Which lines below contain "execute"? Pull them out.

# # #

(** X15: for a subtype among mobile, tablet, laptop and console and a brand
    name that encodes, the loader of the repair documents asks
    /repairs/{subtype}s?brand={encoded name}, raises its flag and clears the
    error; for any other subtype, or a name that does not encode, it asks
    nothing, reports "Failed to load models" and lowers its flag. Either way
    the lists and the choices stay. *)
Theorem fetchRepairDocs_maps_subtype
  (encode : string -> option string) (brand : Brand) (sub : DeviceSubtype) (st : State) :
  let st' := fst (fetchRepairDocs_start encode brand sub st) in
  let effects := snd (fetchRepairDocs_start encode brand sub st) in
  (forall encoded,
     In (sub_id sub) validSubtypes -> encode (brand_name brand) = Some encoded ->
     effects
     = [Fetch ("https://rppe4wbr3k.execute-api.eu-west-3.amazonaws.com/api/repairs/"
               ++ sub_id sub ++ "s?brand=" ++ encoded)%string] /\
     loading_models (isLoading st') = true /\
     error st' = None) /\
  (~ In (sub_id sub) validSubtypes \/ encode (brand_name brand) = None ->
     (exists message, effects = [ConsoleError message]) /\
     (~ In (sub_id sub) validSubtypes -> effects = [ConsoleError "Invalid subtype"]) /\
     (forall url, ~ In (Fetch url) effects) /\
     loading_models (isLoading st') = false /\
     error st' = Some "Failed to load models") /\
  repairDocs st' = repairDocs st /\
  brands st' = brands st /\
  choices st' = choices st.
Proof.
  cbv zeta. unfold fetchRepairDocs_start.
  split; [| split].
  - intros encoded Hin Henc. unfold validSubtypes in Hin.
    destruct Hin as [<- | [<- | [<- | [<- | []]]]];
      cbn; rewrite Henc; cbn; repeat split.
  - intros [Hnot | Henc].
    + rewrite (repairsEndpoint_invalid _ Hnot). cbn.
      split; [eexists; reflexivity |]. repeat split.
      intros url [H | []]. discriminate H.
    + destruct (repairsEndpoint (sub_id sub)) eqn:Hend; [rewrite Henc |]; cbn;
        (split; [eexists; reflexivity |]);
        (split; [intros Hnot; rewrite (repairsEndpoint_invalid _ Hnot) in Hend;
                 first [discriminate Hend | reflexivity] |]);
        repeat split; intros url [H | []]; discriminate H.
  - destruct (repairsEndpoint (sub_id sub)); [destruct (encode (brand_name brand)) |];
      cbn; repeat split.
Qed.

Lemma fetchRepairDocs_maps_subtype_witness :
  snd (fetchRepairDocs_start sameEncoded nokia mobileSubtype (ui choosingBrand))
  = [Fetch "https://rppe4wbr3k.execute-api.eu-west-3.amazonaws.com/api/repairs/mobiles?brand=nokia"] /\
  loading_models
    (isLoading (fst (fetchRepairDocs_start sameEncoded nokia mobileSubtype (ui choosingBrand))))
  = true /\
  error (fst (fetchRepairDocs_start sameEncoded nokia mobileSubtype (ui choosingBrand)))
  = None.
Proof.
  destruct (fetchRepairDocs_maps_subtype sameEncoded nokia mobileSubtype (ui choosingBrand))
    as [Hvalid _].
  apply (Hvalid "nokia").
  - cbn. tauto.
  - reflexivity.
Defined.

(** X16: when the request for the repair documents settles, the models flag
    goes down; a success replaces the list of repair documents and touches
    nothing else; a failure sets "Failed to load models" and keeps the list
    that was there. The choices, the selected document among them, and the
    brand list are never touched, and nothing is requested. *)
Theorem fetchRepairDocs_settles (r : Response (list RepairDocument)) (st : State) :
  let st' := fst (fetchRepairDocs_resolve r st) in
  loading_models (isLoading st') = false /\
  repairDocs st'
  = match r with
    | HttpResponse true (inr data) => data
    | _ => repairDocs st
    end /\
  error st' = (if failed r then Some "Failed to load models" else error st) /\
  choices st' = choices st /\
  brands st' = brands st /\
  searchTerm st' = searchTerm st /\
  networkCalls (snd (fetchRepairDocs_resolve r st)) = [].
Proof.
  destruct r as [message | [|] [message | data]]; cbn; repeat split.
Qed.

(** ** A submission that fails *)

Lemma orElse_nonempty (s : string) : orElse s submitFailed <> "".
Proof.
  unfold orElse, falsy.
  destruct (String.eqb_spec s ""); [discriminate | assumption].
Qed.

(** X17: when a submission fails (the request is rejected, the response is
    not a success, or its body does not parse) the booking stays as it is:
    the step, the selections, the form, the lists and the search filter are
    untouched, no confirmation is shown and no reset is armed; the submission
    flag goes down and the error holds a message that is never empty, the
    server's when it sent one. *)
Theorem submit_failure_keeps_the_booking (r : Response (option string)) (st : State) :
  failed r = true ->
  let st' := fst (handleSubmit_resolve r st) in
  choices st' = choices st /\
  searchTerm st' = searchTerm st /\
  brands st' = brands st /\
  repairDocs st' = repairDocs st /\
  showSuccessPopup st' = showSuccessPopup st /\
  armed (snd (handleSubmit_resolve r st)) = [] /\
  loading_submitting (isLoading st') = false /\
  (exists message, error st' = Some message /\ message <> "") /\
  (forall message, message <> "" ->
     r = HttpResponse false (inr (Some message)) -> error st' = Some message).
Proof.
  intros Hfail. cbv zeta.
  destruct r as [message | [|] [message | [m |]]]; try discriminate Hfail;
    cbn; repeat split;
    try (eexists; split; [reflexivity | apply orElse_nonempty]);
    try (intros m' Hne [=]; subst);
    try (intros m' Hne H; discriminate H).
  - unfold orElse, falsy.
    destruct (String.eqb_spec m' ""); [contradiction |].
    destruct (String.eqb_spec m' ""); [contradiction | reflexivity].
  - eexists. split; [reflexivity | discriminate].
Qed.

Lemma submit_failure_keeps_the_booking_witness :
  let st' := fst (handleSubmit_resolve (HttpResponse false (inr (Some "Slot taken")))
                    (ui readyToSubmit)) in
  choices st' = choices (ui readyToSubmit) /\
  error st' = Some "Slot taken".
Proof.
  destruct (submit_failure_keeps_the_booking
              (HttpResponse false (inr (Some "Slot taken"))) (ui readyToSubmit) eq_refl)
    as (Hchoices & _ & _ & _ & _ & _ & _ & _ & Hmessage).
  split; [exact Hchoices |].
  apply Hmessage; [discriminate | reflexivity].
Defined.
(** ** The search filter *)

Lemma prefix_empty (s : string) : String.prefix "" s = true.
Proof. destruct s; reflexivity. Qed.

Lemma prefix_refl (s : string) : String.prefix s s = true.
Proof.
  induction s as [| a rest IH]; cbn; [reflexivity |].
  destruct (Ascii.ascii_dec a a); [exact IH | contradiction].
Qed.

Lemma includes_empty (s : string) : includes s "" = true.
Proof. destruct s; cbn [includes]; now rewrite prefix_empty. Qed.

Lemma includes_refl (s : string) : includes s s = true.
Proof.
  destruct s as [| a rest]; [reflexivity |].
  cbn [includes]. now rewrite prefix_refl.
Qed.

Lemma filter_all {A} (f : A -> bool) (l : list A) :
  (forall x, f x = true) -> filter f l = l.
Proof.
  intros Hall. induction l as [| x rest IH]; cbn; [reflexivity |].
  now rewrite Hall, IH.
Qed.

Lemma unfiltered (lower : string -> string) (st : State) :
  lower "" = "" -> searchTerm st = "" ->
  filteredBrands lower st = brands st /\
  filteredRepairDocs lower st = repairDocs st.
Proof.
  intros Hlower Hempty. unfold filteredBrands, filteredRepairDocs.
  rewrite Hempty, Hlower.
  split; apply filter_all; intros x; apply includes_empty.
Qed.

# # #

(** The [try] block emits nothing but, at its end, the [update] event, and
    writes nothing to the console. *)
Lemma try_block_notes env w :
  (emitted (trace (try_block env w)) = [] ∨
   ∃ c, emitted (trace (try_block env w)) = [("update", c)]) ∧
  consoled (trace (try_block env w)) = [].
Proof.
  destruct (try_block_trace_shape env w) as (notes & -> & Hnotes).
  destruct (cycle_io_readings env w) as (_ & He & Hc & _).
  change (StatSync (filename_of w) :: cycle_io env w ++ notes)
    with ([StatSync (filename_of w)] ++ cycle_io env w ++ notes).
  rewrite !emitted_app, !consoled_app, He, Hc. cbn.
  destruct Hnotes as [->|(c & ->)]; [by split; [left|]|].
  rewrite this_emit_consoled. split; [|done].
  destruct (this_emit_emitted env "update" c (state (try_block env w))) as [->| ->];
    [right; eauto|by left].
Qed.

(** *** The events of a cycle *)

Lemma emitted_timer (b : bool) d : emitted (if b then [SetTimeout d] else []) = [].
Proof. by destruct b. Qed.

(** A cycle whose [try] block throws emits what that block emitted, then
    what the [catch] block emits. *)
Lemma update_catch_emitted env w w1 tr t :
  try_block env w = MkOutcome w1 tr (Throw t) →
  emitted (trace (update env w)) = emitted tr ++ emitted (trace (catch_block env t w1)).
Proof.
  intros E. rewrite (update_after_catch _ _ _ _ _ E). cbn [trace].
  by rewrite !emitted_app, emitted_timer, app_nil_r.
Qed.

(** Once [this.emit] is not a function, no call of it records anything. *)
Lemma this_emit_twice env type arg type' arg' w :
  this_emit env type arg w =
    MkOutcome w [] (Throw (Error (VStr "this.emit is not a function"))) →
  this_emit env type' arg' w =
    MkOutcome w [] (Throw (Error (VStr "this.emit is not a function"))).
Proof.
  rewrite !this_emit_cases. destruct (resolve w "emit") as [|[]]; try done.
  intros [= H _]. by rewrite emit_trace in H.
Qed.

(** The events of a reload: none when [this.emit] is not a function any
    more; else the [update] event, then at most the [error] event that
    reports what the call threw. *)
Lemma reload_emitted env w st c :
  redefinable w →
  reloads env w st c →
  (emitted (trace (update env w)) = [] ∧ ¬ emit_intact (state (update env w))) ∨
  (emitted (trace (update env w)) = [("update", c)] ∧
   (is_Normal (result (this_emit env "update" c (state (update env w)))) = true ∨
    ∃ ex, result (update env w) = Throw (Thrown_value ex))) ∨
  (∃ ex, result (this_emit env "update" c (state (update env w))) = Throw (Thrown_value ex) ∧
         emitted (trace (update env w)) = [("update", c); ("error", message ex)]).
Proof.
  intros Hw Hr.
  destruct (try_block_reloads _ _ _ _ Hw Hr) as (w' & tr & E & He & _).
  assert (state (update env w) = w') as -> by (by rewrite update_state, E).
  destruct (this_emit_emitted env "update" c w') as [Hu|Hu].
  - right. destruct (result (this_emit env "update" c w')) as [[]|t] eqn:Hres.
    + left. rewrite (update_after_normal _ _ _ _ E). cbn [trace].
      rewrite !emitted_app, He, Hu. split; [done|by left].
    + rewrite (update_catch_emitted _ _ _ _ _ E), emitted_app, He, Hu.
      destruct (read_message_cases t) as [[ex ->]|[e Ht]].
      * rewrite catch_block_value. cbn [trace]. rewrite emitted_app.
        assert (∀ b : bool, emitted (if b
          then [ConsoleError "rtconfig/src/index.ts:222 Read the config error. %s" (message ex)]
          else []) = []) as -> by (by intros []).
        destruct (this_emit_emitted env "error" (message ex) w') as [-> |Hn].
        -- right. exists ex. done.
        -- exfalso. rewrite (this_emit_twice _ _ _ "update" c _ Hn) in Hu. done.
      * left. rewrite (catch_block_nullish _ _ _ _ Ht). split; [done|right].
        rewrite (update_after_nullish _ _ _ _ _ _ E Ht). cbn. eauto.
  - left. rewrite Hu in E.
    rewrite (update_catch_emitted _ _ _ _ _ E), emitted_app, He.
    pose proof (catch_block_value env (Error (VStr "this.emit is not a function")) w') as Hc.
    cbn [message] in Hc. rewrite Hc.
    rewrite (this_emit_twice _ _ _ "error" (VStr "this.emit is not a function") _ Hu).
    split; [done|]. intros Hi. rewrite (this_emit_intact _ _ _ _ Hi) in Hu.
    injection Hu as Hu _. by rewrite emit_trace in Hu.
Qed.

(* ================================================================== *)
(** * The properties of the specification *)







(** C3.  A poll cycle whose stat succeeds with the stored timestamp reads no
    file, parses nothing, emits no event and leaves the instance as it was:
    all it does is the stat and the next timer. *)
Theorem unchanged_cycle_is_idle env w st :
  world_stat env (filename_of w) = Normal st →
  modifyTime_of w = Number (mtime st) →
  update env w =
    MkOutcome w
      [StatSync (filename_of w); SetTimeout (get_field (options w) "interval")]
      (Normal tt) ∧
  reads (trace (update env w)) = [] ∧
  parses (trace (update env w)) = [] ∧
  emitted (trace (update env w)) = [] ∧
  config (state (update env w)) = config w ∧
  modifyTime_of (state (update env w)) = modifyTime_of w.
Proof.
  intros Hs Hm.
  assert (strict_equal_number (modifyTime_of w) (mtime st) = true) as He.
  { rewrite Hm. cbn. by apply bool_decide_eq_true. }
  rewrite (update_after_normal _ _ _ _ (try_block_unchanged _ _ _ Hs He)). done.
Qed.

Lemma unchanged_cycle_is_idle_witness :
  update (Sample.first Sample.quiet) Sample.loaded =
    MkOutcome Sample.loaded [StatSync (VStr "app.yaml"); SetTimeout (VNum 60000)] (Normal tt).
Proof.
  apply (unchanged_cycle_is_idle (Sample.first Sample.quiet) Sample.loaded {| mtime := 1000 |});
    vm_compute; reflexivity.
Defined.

# # #

→ **Response to the task**:
     = [Fetch ("https://rppe4wbr3k.execute-api.eu-west-3.amazonaws.com/api/repairs/"
  = [Fetch "https://rppe4wbr3k.execute-api.eu-west-3.amazonaws.com/api/repairs/mobiles?brand=nokia"] /\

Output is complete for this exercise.